A partir de agora, vamos incluir nesse espaço indicações da nossa equipe para os investidores. Para começar, destacamos o relatório Top Risks 2024 publicado pela consultoria Eurasia.

O grupo espera um ano politicamente desafiador, dominado pelo desenrolar de três grandes eventos: o conflito entre Rússia e Ucrânia, agora em seu terceiro ano, Israel e Hamas no Oriente Médio, em seu terceiro mês, e, por fim, os Estados Unidos contra si mesmo, com a chegada das eleições presidenciais em novembro.

O relatório também destaca os seguintes riscos:

  • Governança da Inteligência artificial;
  • Alinhamento entre Rússia, Irã e Coreia do Norte;
  • Sem recuperação econômica na China;
  • A disputa por metais essenciais, concentrados em poucos países;
  • Inflação global - sem espaço para erros;
  • Impactos da volta do El Niño;
  • Riscos nos negócios diante de incertezas políticas e regulatórias.

Clique aqui para baixar o relatório completo.

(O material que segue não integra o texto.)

(* ===== verification/Tick.v ===== *)
(** * The tick (openraft/src/core/tick.rs)

    A task sends [Notification::Tick] to RaftCore at an interval, until it is canceled or RaftCore is
    gone.  What wakes the loop is a list of events; the flag it reads and the receiver it sends to are
    part of the event. *)

From S2P Require Export CoreState.

(** What completes first in a turn of the loop: the cancellation, or the sleep; then the value of the
    flag [enabled], and whether RaftCore still receives. *)
Inductive TickEvent := TickCancel | TickSlept (enabled receiving : bool).

(** How a run of the loop ends: it returned, or it sleeps. *)
Inductive TickEnd := TickReturned | TickSleeping.

Record TickHandle := {
  tick_enabled : bool;
  (** The sender of the cancellation, and the join handle, until they are taken. *)
  has_shutdown : bool;
  has_join_handle : bool;
}.

Module Tick.
Section ops.
Context {C : RaftTypeConfig}.

Definition spawn (enabled : bool) : TickHandle :=
  {| tick_enabled := enabled; has_shutdown := true; has_join_handle := true |}.

(** [i] ticks have been sent; the result is what is sent from here. *)
Fixpoint tick_loop (i : N) (events : list TickEvent) : list Notification * TickEnd :=
  match events with
  | [] => ([], TickSleeping)
  | TickCancel :: _ => ([], TickReturned)
  | TickSlept enabled receiving :: events =>
      if negb enabled then tick_loop i events
      else if receiving then
        let '(sent, e) := tick_loop (i + 1) events in (N_Tick (i + 1) :: sent, e)
      else ([], TickReturned)
  end.

Definition enable (h : TickHandle) (enabled : bool) : TickHandle :=
  {| tick_enabled := enabled; has_shutdown := h.(has_shutdown); has_join_handle := h.(has_join_handle) |}.

(** The join handle is returned the first time only. *)
Definition shutdown (h : TickHandle) : bool * TickHandle :=
  (h.(has_join_handle), {| tick_enabled := h.(tick_enabled); has_shutdown := false; has_join_handle := false |}).

Definition drop (h : TickHandle) : TickHandle := if h.(has_shutdown) then (shutdown h).2 else h.
End ops.
End Tick.

Section tick.
Context {C : RaftTypeConfig}.

(** The events up to the one that ends the loop. *)
Fixpoint alive_events (events : list TickEvent) : list TickEvent :=
  match events with
  | TickSlept enabled receiving :: events =>
      if enabled && negb receiving then [] else TickSlept enabled receiving :: alive_events events
  | _ => []
  end.

Definition is_enabled (e : TickEvent) : bool := match e with TickSlept enabled _ => enabled | TickCancel => false end.

(** The loop sends one tick for each sleep that ends enabled, numbered from one, until it is canceled or
    RaftCore is gone, and nothing after that. *)
Theorem tick_loop_spec i (events : list TickEvent) :
  (Tick.tick_loop i events).1 =
    (λ k, N_Tick (i + N.of_nat k)) <$> seq 1 (length (filter is_enabled (alive_events events))).
Proof.
  revert i. induction events as [|[|en rc] events IH]; intros i; [done..|]. cbn [Tick.tick_loop alive_events].
  destruct en; cbn [negb andb].
  - destruct rc; cbn [negb]; [|done]. specialize (IH (i + 1)%N). destruct (Tick.tick_loop (i + 1) events) as [sent e].
    cbn in IH |- *. rw IH. cbn. destruct (decide True) as [_|[]]; [|done]. cbn. f_equal. rw -(fmap_S_seq 1) -list_fmap_compose.
    apply list_fmap_ext. intros ? k _. cbn. f_equal. lia.
  - by rw IH.
Qed.

Theorem tick_loop_stops i events events' : Tick.tick_loop i (events ++ TickCancel :: events') = Tick.tick_loop i (events ++ [TickCancel]).
Proof.
  revert i. induction events as [|[|en rc] events IH]; intros i; [done..|]. cbn. by rw !IH.
Qed.
End tick.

A seguir, você pode assistir a live (em inglês) que foi transmitida no canal do YouTube sobre o tema.

Dados mistos na Europa

A produção industrial da Alemanha registrou uma queda mensal de 0,7% em novembro ante outubro de 2023, segundo o escritório de estatísticas do país. O resultado veio abaixo das expectativas, que eram de uma alta (0,3%), e marca a sexta queda consecutiva do índice, acentuando a queda em 12 meses, de -2,4% para -4,9%.

Na Zona do Euro, a taxa de desemprego referente a novembro teve uma ligeira redução, para 6,4%, conforme dados da Eurostat. O movimento de queda é observado tanto com relação ao mesmo período do ano anterior quanto a outubro de 2023.

Nossa visão: os dados da Europa vieram mistos. Os referentes à indústria alemã continuaram a apontar um setor fragilizado, com os indicadores antecedentes de dezembro em patamar ainda deprimido e sem sinalizar uma recuperação do setor à frente. Por outro lado, os dados de emprego da Zona do Euro continuam resilientes, indicando que o mercado de trabalho sólido deve seguir como fator de suporte ao consumo.